Before beginning the experiment, my prediction was that garlic would have a inhibitory allelopathic effect on the growth of other plants. After gathering information and data over the last two weeks, I have factual support of this hypothesis. The seeds inside Petri dish containing garlic grew no longer than one centimeter, compared to 3.5 centimeters in the control group. Additionally, there was fewer seed germination in the dish with garlic compared to the others. After three weeks, most of the sprouts with garlic had died, while the control group continued to grow and sprout leaves. As a result, my interpretation is that garlic does in fact have an inhibiting allelopathic effect on the germination and growth of lettuce seeds.

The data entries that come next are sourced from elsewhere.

(** New dicts appended to the history of a well-formed node. *)
Lemma push_history_spec xs s :
  node_wf s →
  node_wf (push_history xs s) ∧
  buffer (push_history xs s) = buffer s ++ xs ∧
  registry (push_history xs s) = registry s ∧
  self (push_history xs s) = self s ∧
  trace (push_history xs s) = trace s ∧
  (∃ new_refs,
     heap (push_history xs s) !!! history (self s)
       = heap s !!! history (self s) ++ new_refs) ∧
  (∀ l, l ≠ history (self s) → heap (push_history xs s) !! l = heap s !! l).
Proof.
  intros Hwf.
  destruct (history_push s (cur_role (self s)) (cur_content (self s)) xs
              (trace s) Hwf) as (Hwf' & Hbuf & Hreg).
  cbv zeta in Hwf', Hbuf, Hreg.
  assert (mkNode (history (self s)) (functions (self s)) (cur_role (self s))
            (cur_content (self s)) = self s) as Heta by by destruct (self s).
  rewrite Heta in Hwf', Hbuf, Hreg.
  split_and!; try done.
  - eexists. unfold push_history. cbn [heap].
    destruct Hwf as (Hh & _). by rewrite lookup_total_append_to.
  - intros l Hl. unfold push_history. cbn [heap].
    by rewrite lookup_append_to, decide_False.
Qed.

Lemma length_history_after_trim msgs input s :
  length (history_after_trim tt_trim msgs input s) = length (buffer s).
Proof. apply length_rewrite_records. Qed.

(** A trim that rewrites no dict leaves the history's records as they
    were. *)
Lemma history_after_trim_untouched msgs input s :
  te_records (tt_trim (window_of (buffer s) msgs) (model input)).1 = [] →
  history_after_trim tt_trim msgs input s = buffer s.
Proof. unfold history_after_trim. intros ->. apply rewrite_records_nil. Qed.


(** What a run of the gateway returns and leaves, read off the three ways
    the outside can behave: [tt.trim] raises, the vendor call raises, the
    vendor answers.  The history list is only extended; its first records
    are those the trim left in the dicts of the history. *)
Lemma make_completion_summary msgs input s :
  node_wf s →
  let r := make_completion msgs input s in
  let w := window_of (buffer s) msgs in
  let kept := history_after_trim tt_trim msgs input s in
  node_wf r.2 ∧
  self r.2 = committed input msgs (self s) ∧
  registry r.2 = registry s ∧
  (∃ new_refs,
     heap r.2 !!! history (self s) = heap s !!! history (self s) ++ new_refs) ∧
  (∃ wr, heap r.2 !! fresh (dom (heap s))
           = Some (omap (λ i, wr !! i) (te_kept (tt_trim w (model input)).1)) ∧
         length wr = length w) ∧
  match (tt_trim w (model input)).2 with
  | inl e =>
      r.1 = Raise e ∧
      trace r.2 = trace s ++ [EvTrim w (model input)] ∧
      buffer r.2 = kept ++ history_commits input (self s) msgs
  | inr trimmed =>
      let kw := request_of input trimmed (registry s) in
      trace r.2 = trace s ++ [EvTrim w (model input); EvCreate kw] ∧
      match ChatCompletion_create kw with
      | inl e =>
          r.1 = Return (Plain (error_response e)) ∧
          buffer r.2 = kept ++ history_commits input (self s) msgs
      | inr response =>
          r.1 = (respond input response).1 ∧
          buffer r.2 =
            kept ++ history_commits input (self s) msgs
                 ++ (respond input response).2
      end
  end.
Proof.
  intros Hwf. cbv zeta. rewrite (make_completion_run _ _ _ Hwf). cbv zeta.
  destruct (after_trim_spec msgs input s Hwf)
    as (Hwf4 & Hself4 & Hbuf4 & Hreg4 & Htr4 & (nr & Hrefs4 & _) & Hc & Hch & Hwin4).
  cbv zeta in Hwf4, Hself4, Hbuf4, Hreg4, Htr4, Hrefs4, Hwin4.
  set (s4 := after_trim tt_trim msgs input s) in *.
  set (w := window_of (buffer s) msgs) in *.
  assert (Hh4 : history (self s4) = history (self s))
    by (rewrite Hself4; apply history_committed).
  destruct (tt_trim w (model input)).2 as [e|trimmed]; cbn [fst snd].
  { split_and!; try done. by exists nr. }
  set (kw := request_of input trimmed (registry s)).
  set (s5 := with_event (EvCreate kw) s4).
  assert (Htr5 : trace s5 = trace s ++ [EvTrim w (model input); EvCreate kw]).
  { unfold s5, with_event. cbn [trace]. by rewrite Htr4, <- app_assoc. }
  destruct (ChatCompletion_create kw) as [e|response]; cbn [fst snd].
  { split_and!; try done. by exists nr. }
  destruct (push_history_spec (respond input response).2 s5
              (node_wf_with_event _ _ Hwf4))
    as (Hwf6 & Hbuf6 & Hreg6 & Hself6 & Htr6 & (nr6 & Hrefs6) & Hother6).
  split_and!.
  - done.
  - by rewrite Hself6.
  - by rewrite Hreg6.
  - exists (nr ++ nr6). change (self s5) with (self s4) in Hrefs6.
    rewrite Hh4 in Hrefs6. rewrite Hrefs6.
    change (heap s5) with (heap s4). by rewrite Hrefs4, app_assoc.
  - change (self s5) with (self s4) in Hother6. rewrite Hh4 in Hother6.
    rewrite Hother6 by done. exact Hwin4.
  - by rewrite Htr6.
  - done.
  - rewrite Hbuf6. change (buffer s5) with (buffer s4).
    by rewrite Hbuf4, <- app_assoc.
Qed.

(** The two events of [called_with] determine the window and the request. *)
Lemma called_with_inv msgs input s w kw :
  node_wf s →
  called_with s (make_completion msgs input s).2 w kw →
  w = window_of (buffer s) msgs ∧
  ∃ trimmed, (tt_trim w (model input)).2 = inr trimmed ∧
             kw = request_of input trimmed (registry s).
Proof.
  intros Hwf [mdl Htr].
  destruct (make_completion_summary msgs input s Hwf) as (_ & _ & _ & _ & _ & Hcase).
  cbv zeta in Hcase.
  destruct (tt_trim (window_of (buffer s) msgs) (model input)).2
    as [e|trimmed] eqn:Ht.
  - destruct Hcase as (_ & Htr' & _). rewrite Htr' in Htr.
    apply app_inv_head in Htr. discriminate Htr.
  - destruct Hcase as (Htr' & _). rewrite Htr' in Htr.
    apply app_inv_head in Htr. injection Htr as Hw _ Hkw. subst w kw.
    split; [done|]. by exists trimmed.
Qed.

Let us review other minor factors that could have an effect on the results. As graphs suggest, both germination rate and sprout length were higher in dish coded E 1. This is the same dish that was detected to have a garlic odor leak during the first measurement. It is possible that leakage of garlic volatile outside of the dish space and resulting movement of air inside the dish allowed for more vital potential in that dish in its first and perhaps most important phase of germination as compared to a tightly sealed E 2. Inevitable rearrangement of seeds on the filter paper floor during measurements may have had an impact on the quality of germination and sprouting, however, as all eighty seeds in all four dishes were similarly handled it is safe to consider such influence equal for all the iterations. It is worth noting that our experimental Petri dishes were placed in the direct vicinity of other experimenter's setups and were exposed to potential random influence from those as well as other students present in the room when data was not being collected and the conditions could not be directly controlled. It is therefore possible that additional garlic volatile, presence of another experimenter's special control groups with carrots or simple chance of another student dropping our dish to the floor in our group's absence influenced the results to some extent. To alleviate this, a locked area access to which is only granted to the members of the research team could be used should this experiment be repeated by others to further examine and test the hypothesis.
It has been noted that crushed mass of garlic, located in the tinfoil bases of dishes E 1 and E 2, changed its color to dark brown by the end of the experiment. Additionally, when comparing the humidity condition between experimental and control groups it was easily noticeable that there was substantially less water in the experimental dishes, both in form of condensation and liquid within the filter paper. Therefore another conclusion that needs further verification is that garlic volatile could be absorbing massive amounts of water from its surroundings during the process of its evaporation, thus leaving less for the lettuce seeds in the dish and increasing its inhibiting effect. Perhaps this was the cause of rapid death and decay of the lettuce seeds in the experimental group as its onset coincided with garlic rapidly changing color.
The above results and conclusions also go in line with similar research conducted by many other scientists in the field of agriculture and biology. The hypothesis of inhibiting allelopathic effect of garlic on lettuce seeds is now supported and proven by own experimental data and facts.